COM (2015) 627 final
du 09/12/2015
Le texte COM 627 vise à permettre à un consommateur européen qui a souscrit à un service de contenu en ligne de pouvoir accéder à ces contenus, alors même qu'il n'est pas dans son pays de résidence. Le fournisseur de contenu devra permettre cette portabilité pour l'abonné qui est présent temporairement dans un autre État membre.
Cette proposition de règlement concerne tous types de contenu en ligne (vidéo, musique, jeux) protégés par les droits d'auteur et droits voisins. Les abonnements reposent principalement sur des licences territoriales, donc nationales. Sans porter atteinte au droit d'auteur dans le pays de destination temporaire, il y sera désormais possible de profiter des contenus auxquels on a accès dans son pays de résidence et où l'abonnement doit avoir été souscrit.

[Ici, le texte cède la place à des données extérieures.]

Lemma other_session_spec t session key now : table_wf t -> aimed t -> valid_slot t session ->
  exists t' r, other_session config t session packet packet_len key now = Some (t', r) /\
    updates (backend_of_config config) 2 t t' /\ valid_slot t' r /\ (r = None -> t' = t).
Proof using readable_packet packet_bytes.
  intros Hwf Ha Hv. pose proof (updates_refl (backend_of_config config) 2 t ltac:(lia) Hwf) as Hrefl. unfold other_session.
  destruct session as [i|]; [by exists t, (Some i)|].
  destruct (qsr_session_table_get t key) as [i|] eqn:Eg; [exists t, (Some i); split_and!; [done..| |done]; rewrite <- Eg; by apply get_valid|].
  rewrite (lookup_short_header_spec packet packet_len readable_packet packet_bytes t Hwf). cbn [mbind option_bind].
  assert (Hfirst : exists t1 r1,
    match (if short_header packet && (9 <=? packet_len) then longest_cid packet t (Z.to_nat (Z.min (packet_len - 1) 20 - 7)) else None) with
    | Some i => rebind t i key now | None => Some (t, None) end = Some (t1, r1) /\
    updates (backend_of_config config) 1 t t1 /\ valid_slot t1 r1 /\ (r1 = None -> t1 = t)).
  { pose proof (updates_refl (backend_of_config config) 1 t ltac:(lia) Hwf).
    destruct (_ && _); [|by exists t, None]. destruct (longest_cid _ _ _) as [i|] eqn:El; [|by exists t, None].
    destruct (longest_cid_get _ _ _ _ Hwf El) as (s & Hs & Hu). apply (rebind_spec t i s); [done..|by apply (slot_aim _ t i)]. }
  destruct Hfirst as (t1 & r1 & -> & Hu1 & Hv1 & Hn1). cbn [mbind option_bind]. pose proof (up_wf _ _ _ _ Hu1) as Hwf1.
  destruct r1 as [i|]; [exists t1, (Some i); split_and!; [done|by apply (updates_weaken _ 1)|done..]|].
  destruct (lookup_long_header_ok packet packet_len readable_packet packet_bytes t1 Hwf1) as (r & -> & Hr). cbn [mbind option_bind].
  assert (Hnone : exists t' r, Some (t1, None) = Some (t', r) /\ updates (backend_of_config config) 2 t t' /\ valid_slot t' r /\
      (r = None -> t' = t)) by (exists t1, None; split_and!; [done|by apply (updates_weaken _ 1)|done|auto]).
  destruct r as [i|]; [|exact Hnone]. destruct (session_configured _ _) eqn:Ec; [|exact Hnone].
  destruct (Hr i eq_refl) as (s & Hs & Hu). unfold session_configured in Ec. rewrite (session_at_slot t1 i s Hs) in Ec.
  destruct (rebind_spec t1 i s key now Hwf1 Hs Ec) as (t2 & r2 & -> & Hu2 & Hv2 & Hn2).
  exists t2, r2. split_and!; [done|exact (updates_trans _ 1 1 _ _ _ Hu1 Hu2)|done|]. intros Hr2. rewrite (Hn2 Hr2). auto.
Qed.

(** The classification returns, adds at most three entries, all for configured
    backends, and finds a live session or none. *)
Lemma find_session_spec t key now : table_wf t -> aimed t ->
  exists t' r initial, find_session aes_128_ctr config t packet packet_len key now = Some (t', r, initial) /\
    updates (backend_of_config config) 3 t t' /\ valid_slot t' r /\
    attempt (qsr_quic_parse_initial packet packet_len) = Some initial /\
    (is_Some initial -> cc_enabled (c_cid_codec config) = false -> t' = t) /\
    (initial = None -> r = None -> t' = t) /\
    (forall i, initial = Some i -> r = initial_session config t' i).
Proof using readable_packet packet_bytes routes.
  intros Hwf Ha. unfold find_session.
  destruct (encoded_updates aes_128_ctr packet packet_len readable_packet packet_bytes config t key now Hwf routes)
    as (t1 & r1 & -> & Hu1 & Hv1 & Hn1 & Hoff). cbn [mbind option_bind]. pose proof (up_wf _ _ _ _ Hu1) as Hwf1.
  destruct (attempt_ok (qsr_quic_parse_initial packet packet_len)) as [initial Hi].
  { by apply parse_initial_no_fault. }
  rewrite Hi. cbn [mbind option_bind]. destruct initial as [initial|].
  - exists t1, (initial_session config t1 initial), (Some initial).
    split_and!; [done|by apply (updates_weaken _ 1)| |done|by intros _ [-> _]%Hoff|done|by intros ? [= <-]].
    unfold initial_session. destruct (qsr_session_table_get t1 (qsr_session_cid_key _ _ _ _)) as [i|] eqn:Eg; [rewrite <- Eg; by apply get_valid|].
    unfold lookup_long_header_request_dcid. destruct (qsr_session_table_get t1 (qsr_session_single_cid_key _ _)) as [i|] eqn:Eg2; [|done].
    destruct (session_configured _ _); [|done]. rewrite <- Eg2. by apply get_valid.
  - destruct (other_session_spec t1 r1 key now Hwf1 (up_aim _ _ _ _ Hu1 Ha) Hv1) as (t2 & r2 & Ho & Hu2 & Hv2 & Hn2). rewrite Ho. cbn [mbind option_bind].
    exists t2, r2, None. split_and!; [done|exact (updates_trans _ 1 2 _ _ _ Hu1 Hu2)|done|done|by intros [? ?]| |done].
    intros _ Hr2. rewrite (Hn2 Hr2). apply Hn1. destruct r1; [|done]. exfalso. subst r2. unfold other_session in Ho. congruence.
Qed.
End finding.

(** ** Lemmas: the flow of a datagram *)

Section flows.
Context `{KeyedHash} (k : kernel).

(** Descriptors that [socket] returned. *)
Definition from_kernel (opened : list Z) : Prop := Forall (fun fd => exists family n, k_socket k family n = SocketFd fd) opened.

(** The kernel hands out descriptors that are not open. *)
Definition kernel_fresh (dp : qsr_dataplane) : Prop := forall family, fresh_fds (k_socket k family) (dp_flows dp).

Lemma socket_opened_kernel family t : from_kernel (socket_opened (k_socket k family) t).
Proof.
  unfold from_kernel, socket_opened. destruct (k_socket k family 0%nat) as [fd| |] eqn:E0; [|repeat case_match|constructor].
  all: repeat constructor; eauto.
Qed.

Lemma acquire_opened_kernel t client client_len backend : from_kernel (acquire_opened (k_socket k) t client client_len backend).
Proof. unfold acquire_opened. destruct (qsr_flow_table_get _ _ _); [constructor|apply socket_opened_kernel]. Qed.

(** Acquiring a flow sends nothing. *)
Lemma sent_logged (ev : list flow_event) (lines : list event) : sent lines = [] -> sent ((FlowEvent <$> ev) ++ lines) = [].
Proof. rewrite sent_app. intros ->. by induction ev. Qed.

Lemma sent_flow_events (ev : list flow_event) : sent (FlowEvent <$> ev) = [].
Proof. by induction ev. Qed.

Lemma attempts_send_nothing socket n : forall attempt t t' fd ev, socket_attempts socket n attempt t = Some (t', fd, ev) -> sent ev = [].
Proof.
  induction n as [|n IH]; intros attempt t t' fd ev; cbn [socket_attempts]; [by intros [= _ _ <-]|].
  destruct (socket attempt); try (by intros [= _ _ <-]). destruct (_ =? _)%nat; [|by intros [= _ _ <-]].
  destruct (qsr_flow_table_evict_oldest t) as [[[t1 m] ev1]|]; [|done]. cbn [mbind option_bind]. destruct (m =? 1); [|intros [= _ _ <-]; apply sent_flow_events].
  destruct (socket_attempts _ _ _ _) as [[[t2 fd2] ev2]|] eqn:Es; [|done]. intros [= _ _ <-]. apply sent_logged. by eapply IH.
Qed.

Ce texte court - il ne comporte que huit articles - est une proposition a minima. Il créé un droit nouveau pour des consommateurs qui ne comprennent pas pourquoi ils ne peuvent accéder à des contenus en ligne, par nature transfrontières, lorsqu'ils vont dans un autre pays européen. Toutefois, il ne remet pas en cause le principe de territorialité du droit d'auteur, qui permet de soutenir la création dans les différents États membres.
Ce texte ne présente pas, dans ces conditions, de difficulté au regard des principes de subsidiarité et de proportionnalité.
Examen dans le cadre de l'article 88-4 de la Constitution
Texte déposé au Sénat le 17/12/2015Examen : 06/10/2016 (commission des affaires européennes)
Économie, finances et fiscalité
Stratégie
numérique
Communication de M. André Gattolin et
Mme Colette Mélot
COM (2015) 627 final, COM (2015) 634
final
et COM (2015) 635 final - Textes E 10799, E 10800 et E 10801
Mme Colette Mélot, secrétaire. - Le second point à notre ordre du jour est la communication qu'André Gattolin et moi-même allons vous présenter sur la stratégie numérique.
Vous vous en souvenez certainement, en février dernier, nous vous avions soumis pour adoption un avis motivé au titre du contrôle de subsidiarité concernant deux textes relevant de la stratégie numérique de la Commission européenne : l'un sur la fourniture de contenus numériques, l'autre sur l'achat en ligne de biens matériels. Depuis, l'avis motivé est devenu une résolution du Sénat, et le président du Sénat a correspondu sur cette question avec la Commission européenne.
Ces deux textes ont pour objectif d'harmoniser le droit des contrats dans l'Union européenne afin de favoriser le commerce transfrontalier en ligne, qui se heurte à la fragmentation juridique telle qu'elle existe, soit vingt-huit législations nationales. Dans notre avis motivé, nous nous opposions à ce que l'harmonisation maximale prônée par la Commission n'aboutisse à une diminution du niveau de protection que la France offre à ses consommateurs, niveau qui, je le rappelle, figure parmi les plus élevés de l'Union.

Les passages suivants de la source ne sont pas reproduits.